La sociedad en la Belle Époque
Las
dos últimas décadas del siglo XIX y primeros años del XX la Belle
Époque, como nostálgicamente se le llamó en Francia después de la
Primera Guerra Mundial (equivalente a la edad dorada de los Estados
Unidos y a la Inglaterra eduardiana) fueron para Europa una etapa de
profundas transformaciones económicas y sociales. La segunda
revolución industrial (acero, electricidad, industria química…), el
desarrollo industrial y urbano, multiplicaron las oportunidades de
empleo y de movilidad social. Las clases medias médicos, abogados,
arquitectos, ingenieros, funcionarios, profesores, comerciantes,
propietarios, empleados, administradores, técnicos, intermediarios,
viajantes, almacenistas, etcétera fueron las principales beneficiarias
de ello. El sector servicios ocupaba en Gran Bretaña en 1911, por
ejemplo, al 45,3% de la población laboral; un 30% de la población se
definía como clase media. La clase obrera industrial, vinculada a la
minería, a las industrias siderometalúrgica y química y a los
ferrocarriles, adquirió estabilidad y conciencia de su identidad como
clase: dos hitos de la literatura de la clase obrera europea, Germinal
de Zola y Los tejedores de Gerhart Hauptmann aparecieron en 1885 y 1892,
respectivamente. En torno a 1900, la clase obrera industrial estaba
integrada en Gran Bretaña por unos 13,8 millones de trabajadores (de
ellos, cinco millones de mineros) de una población total de 41
millones, en Alemania por unos once millones (un millón de mineros),
por cerca de seis millones en Francia y en torno a los tres millones en
Rusia y a los 2,5 en Italia.
La vida colectiva se había modificado.
En las grandes ciudades, adquirió un carácter impersonal y anónimo,
donde la ascendencia de las familias y personalidades notables se
circunscribía cada vez más a sus propios círculos y ámbitos clubs,
salones, hipódromos, ópera, casinos, parques o avenidas distinguidas
de la ciudad, lugares de veraneo y donde la influencia de la vida
religiosa y de las iglesias se desvanecía.

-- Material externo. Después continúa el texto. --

(* ===== verification/StoreExact.v ===== *)
(** * StoreExact: the operations of the store keep its rollups exact

    Every active rollup file holds what the raw points of its range give.
    Appending keeps this when the points a rollup depends on are not among the
    appended ones; maintenance writes files for which it holds. *)
From S2P Require Import Prelude Errors Bytes Float64 Model Transaction Catalog Query Aggregate Rollup Codec Effects.
From S2P Require Import Segment SegmentInv RollupSegment Directory Manifest ManifestInv Planner PlannerInv Locality.
From S2P Require Import Scan LogInv Database Store StoreInv Shards StoreSweep Refine Durable Commits.

(** ** Points outside a window *)

Lemma filter_insert_rejected {A} (leb : A -> A -> bool) (f : A -> bool) x l :
  f x = false -> List.filter f (sorted_insert leb x l) = List.filter f l.
Proof.
  intros Hx. induction l as [|y l IH]; cbn; [by rewrite Hx|].
  destruct (leb y x); cbn; [by rewrite IH|by rewrite Hx].
Qed.

Lemma insert_outside index ps s lo hi :
  wf_index index -> Forall (fun p => in_window s lo hi p = false) ps ->
  List.filter (in_window s lo hi) (series_points (foldl insert_indexed_point index ps) s)
  = List.filter (in_window s lo hi) (series_points index s).
Proof.
  intros Hi Hp. revert index Hi. induction Hp as [|p ps Hp _ IH]; intros index Hi; cbn [foldl]; [done|].
  rewrite IH by (by apply insert_indexed_point_keyed). rewrite insert_indexed_point_sorted by apply Hi.
  unfold series_points at 1. destruct (decide (series p = s)) as [<-|Hne].
  - rewrite lookup_insert_eq. cbn. by apply filter_insert_rejected.
  - by rewrite lookup_insert_ne.
Qed.

Lemma foldl_insert_wf index ps : wf_index index -> wf_index (foldl insert_indexed_point index ps).
Proof. revert index. induction ps as [|p ps IH]; intros index Hi; cbn; [done|]. by apply IH, insert_indexed_point_keyed. Qed.

Section Outside.
Context {Seg : Type} `{SegmentSpec Seg}.

(** New points outside the window do not change its latest revisions. *)
Lemma query_latest_outside sealed index ps s lo hi :
  Forall seg_intact sealed -> wf_index index -> Forall (fun p => in_window s lo hi p = false) ps ->
  query_latest sealed (foldl insert_indexed_point index ps) s lo hi = query_latest sealed index s lo hi.
Proof.
  intros Hg Hi Hp. unfold query_latest.
  destruct (query_with_cutoffs_ok sealed index s lo hi None None Hg Hi) as (W1 & E1 & S1 & F1).
  destruct (query_with_cutoffs_ok sealed _ s lo hi None None Hg (foldl_insert_wf _ ps Hi)) as (W2 & E2 & S2 & F2).
  rewrite E1, E2. f_equal. apply time_strict_ext; [done|done|]. intros t. rewrite F1, F2. do 3 f_equal.
  unfold stored. rewrite !List.filter_app. f_equal.
  assert (E : forall l, List.filter (fun p => in_window s lo hi p && Query.visible None None p && at_time t p) l
    = List.filter (fun p => Query.visible None None p && at_time t p) (List.filter (in_window s lo hi) l)).
  { intros l. rewrite filter_filter. apply List.filter_ext. intros p. by rewrite andb_assoc. }
  by rewrite !E, insert_outside.
Qed.
End Outside.

(** ** What the handle's operations do to its data *)

Section Handle.
Context `{Crc} `{RecordCodec} `{IndexCodec} `{TimeZones} {Seg : Type} `{SegmentOps Seg}.
Abbreviation Db := (Database Seg).

Definition same_data (d d' : Db) : Prop := state d' = state d /\ sealed d' = sealed d.

Lemma same_data_trans d1 d2 d3 : same_data d1 d2 -> same_data d2 d3 -> same_data d1 d3.
Proof. intros [? ?] [? ?]. split; congruence. Qed.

La prensa conformaría de
forma creciente la conciencia de las masas urbanas. La presencia de
éstas en las calles y lugares públicos, y la aparición de nuevas
formas de cultura colectiva (el music hall, la prensa popular y
sensacionalista, el cine, los espectáculos deportivos), testimoniaban
el cambio.
La aristocracia y la alta burguesía
Las
zonas residenciales elegantes del West End de Londres (Belgravia,
Mayfair) acogían los magníficos edificios de estilo clásico de las
clases acomodadas y las grandes mansiones de la aristocracia, y los
grandes edificios administrativos y de servicios.

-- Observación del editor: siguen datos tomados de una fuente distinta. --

(* ===== verification/StoreMaintain.v ===== *)
(** * StoreMaintain: maintenance writes exact rollups

    Every file [maintain] writes holds what the raw points of its range give,
    the files of the rollups it keeps stay as they are, and overlapping rollups
    are dropped: the store stays exact. *)
From S2P Require Import Prelude Errors Bytes Float64 Model Transaction Catalog Query Aggregate Rollup Codec Effects.
From S2P Require Import Segment SegmentInv RollupSegment Directory Manifest ManifestInv Planner PlannerInv Locality.
From S2P Require Import Scan LogInv Database Store StoreInv Shards StoreSweep Refine Durable Commits StoreExact.

(** ** Creating a file *)

Section Create.

Lemma dir_call_Ok {A} (op : Fault + unit -> Dir -> Dir * Result A) d d' a :
  dir_call op d = (d', Ok a) -> exists f d0, dir_state d0 = dir_state d /\ op f d0 = (d', Ok a).
Proof.
  unfold dir_call. destruct (dir_faults d) as [|[f|] rest]; intros E.
  - by exists (inr tt), d.
  - by exists (inl f), (mkDir (dir_state d) (dir_past d) rest).
  - by exists (inr tt), (mkDir (dir_state d) (dir_past d) rest).
Qed.

Lemma create_new_Ok name d d' i :
  d_create_new name d = (d', Ok i) ->
  let s := dir_state d in
  fs_now s !! name = None /\ i = fs_next s
  /\ dir_state d' = mkDirState (<[name := i]> (fs_now s)) (<[name := i]> (fs_now s) :: fs_names s)
                      (<[i := ([], false)]> (fs_files s)) (S i).
Proof.
  intros (f & d0 & <- & E)%dir_call_Ok. cbv beta zeta in E. destruct f; [done|]. destruct (fs_now (dir_state d0) !! name) eqn:En; [done|].
  by injection E as <- <-.
Qed.

Lemma write_all_Ok i data d d' :
  d_write_all i data d = (d', Ok tt) ->
  dir_state d' = Directory.set_file i (default [] (fst <$> fs_files (dir_state d) !! i) ++ data, false) (dir_state d).
Proof. intros (f & d0 & <- & E)%dir_call_Ok. cbv beta zeta in E. destruct f; [done|]. by injection E as <-. Qed.

Lemma sync_file_Ok i d d' :
  d_sync_file i d = (d', Ok tt) ->
  dir_state d' = Directory.set_file i (default [] (fst <$> fs_files (dir_state d) !! i), true) (dir_state d).
Proof. intros (f & d0 & <- & E)%dir_call_Ok. cbv beta zeta in E. destruct f; [done|]. by injection E as <-. Qed.

Lemma hard_link_Ok source target d d' :
  d_hard_link source target d = (d', Ok tt) ->
  exists i, fs_now (dir_state d) !! source = Some i /\ fs_now (dir_state d) !! target = None
    /\ dir_state d' = set_names (<[target := i]> (fs_now (dir_state d))) (dir_state d).
Proof.
  intros (f & d0 & <- & E)%dir_call_Ok. cbv beta zeta in E. destruct f; [done|].
  destruct (fs_now (dir_state d0) !! source) as [i|] eqn:E1; [|done].
  destruct (fs_now (dir_state d0) !! target) eqn:E2; [done|]. injection E as <-. by exists i.
Qed.

Lemma remove_file_Ok name d d' :
  d_remove_file name d = (d', Ok tt) -> dir_state d' = set_names (delete name (fs_now (dir_state d))) (dir_state d).
Proof.
  intros (f & d0 & <- & E)%dir_call_Ok. cbv beta zeta in E. destruct f; [done|]. destruct (fs_now (dir_state d0) !! name); [|done].
  by injection E as <-.
Qed.

Lemma sync_dir_Ok d d' :
  d_sync_dir d = (d', Ok tt) ->
  dir_state d' = mkDirState (fs_now (dir_state d)) [fs_now (dir_state d)] (fs_files (dir_state d)) (fs_next (dir_state d)).
Proof. intros (f & d0 & <- & E)%dir_call_Ok. cbv beta zeta in E. destruct f; [done|]. by injection E as <-. Qed.

Lemma on_error_Ok {S A} (op : ST S A) h s s' a : on_error op h s = (s', Ok a) -> op s = (s', Ok a).
Proof. unfold on_error. destruct (op s) as [s1 [x|e]]; [done|]. by destruct (h s1). Qed.

(** What a successful publication of one chunk leaves. *)
Record published_file (target : rstring) (file : bytes) (s s' : DirState) : Prop := {
  pub_absent : fs_now s !! target = None;
  pub_target : visible s' !! target = Some file;
  pub_others : forall n, n <> target -> visible s' !! n = visible s !! n;
  pub_names : forall n, n <> target -> fs_now s' !! n = fs_now s !! n;
  pub_named : is_Some (fs_now s' !! target);
  pub_current : fs_now s' ∈ fs_names s';
  pub_numbers : forall n i, fs_now s' !! n = Some i -> (i < fs_next s')%nat;
}.

Lemma publish_new_Ok temporary target file d d' :
  temporary <> target -> (forall n i, fs_now (dir_state d) !! n = Some i -> (i < fs_next (dir_state d))%nat) ->
  publish_new temporary target [file] d = (d', Ok tt) -> published_file target file (dir_state d) (dir_state d').
Proof.
  intros Hne Hnum E. unfold publish_new in E. apply st_bind_Ok in E as ([] & d1 & E1%on_error_Ok & E).
  unfold write_synced in E1. apply st_bind_Ok in E1 as (i & d2 & (Hfresh & Ei & S2)%create_new_Ok & E1).
  apply st_bind_Ok in E1 as ([] & d3 & E3 & S1%sync_file_Ok). cbn [st_for_each] in E3.
  apply st_bind_Ok in E3 as ([] & d4 & S4%write_all_Ok & [= <-]).
  apply st_bind_Ok in E as ([] & d5 & (j & Hj & Ht & S5)%on_error_Ok%hard_link_Ok & E).
  apply st_bind_Ok in E as ([] & d6 & S6%sync_dir_Ok & E). apply st_bind_Ok in E as ([] & d7 & S7%remove_file_Ok & S8%sync_dir_Ok).
  destruct (dir_state d) as [now names files next] eqn:Ed. cbn in *. subst i.
  rewrite S2 in S4. cbn in S4. rewrite lookup_insert_eq in S4. cbn in S4.
  rewrite S4 in S1. cbn in S1. rewrite lookup_insert_eq in S1. cbn in S1. rewrite S1 in *. cbn in *.
  rewrite lookup_insert_eq in Hj. injection Hj as <-. rewrite lookup_insert_ne in Ht by done.
  rewrite S5 in S6. cbn in S6. rewrite S6 in S7. cbn in S7. rewrite S7 in S8. cbn in S8. rewrite S8.
  set (now' := delete temporary (<[target:=next]> (<[temporary:=next]> now))).
  assert (Hother : forall n, n <> target -> now' !! n = now !! n).
  { intros n Hn. unfold now'. destruct (decide (n = temporary)) as [->|Hnt]; [by rewrite lookup_delete_eq|].
    by rewrite lookup_delete_ne, !lookup_insert_ne by done. }
  assert (Htarget : now' !! target = Some next) by (unfold now'; by rewrite lookup_delete_ne, lookup_insert_eq).
  split; cbn; try done.
  - unfold visible. rewrite lookup_omap. cbn. rewrite Htarget. cbn. by rewrite lookup_insert_eq.
  - intros n Hn. unfold visible. rewrite !lookup_omap. cbn. rewrite Hother by done.
    destruct (now !! n) as [k|] eqn:Ek; [|done]. cbn. specialize (Hnum n k Ek). by rewrite !lookup_insert_ne by lia.
  - by apply list_elem_of_singleton.
  - intros n k Hk. destruct (decide (n = target)) as [->|Hn]; [rewrite Htarget in Hk; injection Hk; lia|].
    rewrite Hother in Hk by done. specialize (Hnum n k Hk). lia.
Qed.
End Create.

Section Maintain.
Context `{Crc} `{RecordCodec} `{IndexCodec} `{TimeZones} `{Lz4} `{!Lz4Laws} `{MapOrder} `{ManifestCodec} `{ReadDir} `{CacheOrder}.
Context (suffix : rstring -> rstring).

Lemma temporary_distinct target t : temporary_name target t <> target.
Proof.
  intros E. apply (f_equal length) in E. unfold temporary_name in E. rewrite !length_app in E. cbn in E. lia.
Qed.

El gentleman, prototipo social de la Inglaterra victoriana y eduardiana, cuyas maneras se condensaban en la expresión fair play
(«juego limpio»), fue un ideal de cortesía, comedimiento y mesura. En
París, las clases acomodadas fueron abandonando el centro desde 1880,
desplazándose hacia las proximidades de la Plaza de la Estrella, nuevo y
muy lujoso barrio para la alta sociedad: Proust, por ejemplo, se
instaló en 1919 en el número 44 de la calle Hamelin.

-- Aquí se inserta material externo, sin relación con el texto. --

(* ===== verification/Snapshot.v ===== *)
(** * Snapshot: [src/src/snapshot.rs] and the copies of [src/src/store.rs]

    A backup, a restore and a salvage build a copy of a store in a hidden
    directory beside the destination, check it, rename it to the destination
    without replacing anything, check it again, and take it back when that
    fails.  [World] is the directory that holds destination and stage; every
    call of the file system takes the next entry of [w_faults]. *)
From S2P Require Import Prelude Errors Bytes Float64 Model Utf8 Transaction Catalog Aggregate Rollup Query Codec Effects Segment RollupSegment Directory Manifest Scan Database Planner Store Salvage.

(** ** Checksums of selected files *)

Definition SNAPSHOT_CRC32_DOMAIN : bytes := bstr "FTWDB snapshot CRC32 v1" ++ [0].
Definition STAGE_ATTEMPTS : nat := 64.
Definition ACTIVE_LOG : rstring := str "active.wlog".
Definition MANIFEST_DIRECTORY : rstring := str "manifests".
Definition ROLLUP_DIRECTORY : rstring := str "rollups".
Definition SEGMENT_DIRECTORY : rstring := str "segments".

Record SnapshotDigest := mkDigest { dg_files : Z; dg_bytes : Z; dg_crc32 : Z }.
#[export] Instance SnapshotDigest_eq_dec : EqDecision SnapshotDigest.
Proof. solve_decision. Defined.

(** A file of a copy: its own bytes, or a hard link to a file of the source. *)
Inductive Node := Own (c : bytes) | Linked (c : bytes).
Definition node_bytes (n : Node) : bytes := match n with Own c | Linked c => c end.

(** A store directory: the log and the three directories, where they exist. *)
Record Tree := mkTree {
  tr_log : option Node;
  tr_manifests : option (gmap rstring Node);
  tr_rollups : option (gmap rstring Node);
  tr_segments : option (gmap rstring Node);
}.
Definition tree_empty : Tree := mkTree None None None None.
Definition set_log (n : Node) (t : Tree) : Tree := mkTree (Some n) (tr_manifests t) (tr_rollups t) (tr_segments t).
Definition set_manifests (m : gmap rstring Node) (t : Tree) : Tree := mkTree (tr_log t) (Some m) (tr_rollups t) (tr_segments t).
Definition set_rollup_files (m : gmap rstring Node) (t : Tree) : Tree := mkTree (tr_log t) (tr_manifests t) (Some m) (tr_segments t).
Definition set_segments (m : gmap rstring Node) (t : Tree) : Tree := mkTree (tr_log t) (tr_manifests t) (tr_rollups t) (Some m).
Definition put (name : rstring) (n : Node) (o : option (gmap rstring Node)) : gmap rstring Node := <[name := n]> (default ∅ o).

Definition is_normal (c : Component) : bool := match c with Normal _ => true | _ => false end.
Lemma copy_protocol_spec {A B} destination operation unique (build : rstring -> ST World A) (after : A -> ST World B) w w' r :
  (forall stage, inside stage (build stage)) -> (forall a, quiet_world (after a)) ->
  copy_protocol destination operation unique build after w = (w', r) ->
  copied destination operation unique build after w w' r.
Proof.
  intros Hb Ha. unfold copy_protocol. unfold st_bind at 1.
  destruct (StagedDirectory_create destination operation unique w) as [w1 r1] eqn:E1. apply create_spec in E1.
  destruct r1 as [stage|e]; [|intros [= <- <-]; by left]. destruct E1 as (Hst & Hn & Hd & i & Ew1).
  assert (Hne : stage <> destination) by (by eapply stage_not_destination).
  unfold st_bind at 1, on_error. destruct (build stage w1) as [w2 r2] eqn:E2. destruct (Hb _ _ _ _ E2) as [Hk2 Hi2].
  assert (Hk : forall n, n <> stage -> w_entries w2 !! n = w_entries w !! n).
  { intros n Hn'. rewrite Hk2, Ew1 by done. by rewrite lookup_insert_ne. }
  destruct r2 as [a|e].
  2: { destruct (drop_stage stage w2) as [w3 r3] eqn:E3. intros [= <- <-]. left. intros n Hn'.
       assert (n <> stage) by (by intros ->). rewrite (drop_stage_spec _ _ _ _ E3) by done. by apply Hk. }
  rewrite Ew1, lookup_insert_eq in Hi2. cbn in Hi2. destruct (w_entries w2 !! stage) as [[i' t]|] eqn:Es; [|done]. injection Hi2 as ->.
  assert (Hd2 : w_entries w2 !! destination = None) by (by rewrite Hk).
  assert (Hwide : forall w3, contained stage destination i t w2 w3 ->
            unpublished (fun n => is_stage destination operation unique n \/ n = destination) w w3).
  { intros w3 [Hc _] n Hn'. rewrite Hc, Hk; [done|..]; intros ->; apply Hn'; by eauto. }
  unfold st_bind at 1. destruct (publish stage destination w2) as [w3 r3] eqn:E3. eapply publish_spec in E3; [|done..].
  destruct r3 as [p|e].
  2: { intros [= <- <-]. destruct E3 as [Hk3|[Hs Hc]]; [left|right].
       - intros n Hn'. assert (n <> stage) by (by intros ->). by rewrite Hk3, Hk.
       - split_and!; [done|by apply Hwide|]. destruct Hc as [_ [Hc|Hc]]; [by left|]. right. exists stage, i, t, a, w1, w2. by rewrite Ew1, lookup_insert_eq. }
  destruct E3 as [-> Hp]. unfold finish_publication. destruct (after a w3) as [w4 r4] eqn:E4. pose proof (Ha _ _ _ _ E4) as Ew4.
  assert (Hp4 : published_entries stage destination i t w2 w4) by (unfold published_entries; by rewrite Ew4).
  destruct r4 as [b|e].
  - intros [= <- <-]. split; [done|]. exists stage, i, t, a, w1, w2, w3. split_and!; try done.
    + rewrite Ew1. apply lookup_insert_eq.
    + rewrite Hp. apply lookup_insert_eq.
    + rewrite Hp4. apply map_eq. intros n. destruct (decide (n = destination)) as [->|Hn1]; [by rewrite !lookup_insert_eq|].
      rewrite !(lookup_insert_ne _ destination) by done. destruct (decide (n = stage)) as [->|Hn2]; [by rewrite lookup_delete_eq|].
      rewrite lookup_delete_ne by done. by apply Hk.
  - intros E. eapply rolled_back in E as [[-> Hk3]|[[s ->] Hc]]; [left|right|done..].
    + intros n Hn'. assert (n <> stage) by (by intros ->). by rewrite Hk3, Hk.
    + split_and!; [by exists s|by apply Hwide|]. destruct Hc as [_ [Hc|Hc]]; [by left|]. right. exists stage, i, t, a, w1, w2. by rewrite Ew1, lookup_insert_eq.
Qed.
Definition check_batch (limits : ShadowReconcileLimits) (t : WindowTotals) (batch : CommitBatchRequest) : RResult WindowTotals :=
  let key := (batch_source_id batch, batch_sequence batch) in
  if batch_source_id batch =? 0 then inl (InvalidIdentity (batch_identity batch))
  else if bool_decide (key ∈ source_sequences t) then inl (DuplicateSourceSequence (batch_source_id batch) (batch_sequence batch))
  else if bool_decide (batch_commit_id batch ∈ seen_commit_ids t) then inl (DuplicateCommitId (batch_commit_id batch))
  else match add_limited (total_metadata t) (batch_metadata_count batch) (max_metadata_records limits) MetadataRecords with
       | inl e => inl e
       | inr metadata =>
           match add_limited (total_points t) (len (batch_points batch)) (max_expected_points limits) ExpectedPoints with
           | inl e => inl e
           | inr points =>
               inr (mkTotals ({[key]} ∪ source_sequences t) ({[batch_commit_id batch]} ∪ seen_commit_ids t) metadata points)
           end
       end.

Fixpoint check_window (limits : ShadowReconcileLimits) (t : WindowTotals) (expected : list CommitBatchRequest)
    : RResult WindowTotals :=
  match expected with
  | [] => inr t
  | b :: rest => match check_batch limits t b with inl e => inl e | inr t' => check_window limits t' rest end
  end.

Definition reconcile_shadow_batches (expected : list CommitBatchRequest) (limits : ShadowReconcileLimits)
    : EM Db ShadowReconcileError ShadowReconciliationReport :=
  em_lift (check_limit (len expected) (max_batches limits) Batches) ;^
  let^ totals := em_lift (check_window limits (mkTotals ∅ ∅ 0 0) expected) in
  em_lift (check_limit (total_metadata totals) (max_metadata_records limits) MetadataRecords) ;^
  em_lift (check_limit (total_points totals) (max_expected_points limits) ExpectedPoints) ;^
  let report := mkReport (len expected) 0 0 0 0 0 0 0 0 0 0 (total_points totals) 0 0 0 0 0 0 [] false in
  let^ report := reconcile_receipts expected limits report in
  let^ d := em_get in
  let report := reconcile_catalog d expected limits report in
  let^ report := em_lift (reconcile_points d expected limits report) in
  em_ret (set_details_truncated (len (mismatch_details report) <? mismatch_groups report) report).
End Reconcile.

Los elegantes retratos que de la aristocracia y alta burguesía de la Belle Époque europea (y norteamericana) hicieron pintores de gusto convencional y calidad técnica extraordinaria
como John Singer Sargent, Giovanni Goldini, Philip de László y Ander
Thorn (también Sorolla, Zuloaga y otros), expresaban la seguridad que
las clases dirigentes tenían aún –antes de 1914– en sus valores,
estilo de vida y prestigio social. Sargent, concretamente, pintó más
de ochocientos retratos, todos bellísimos.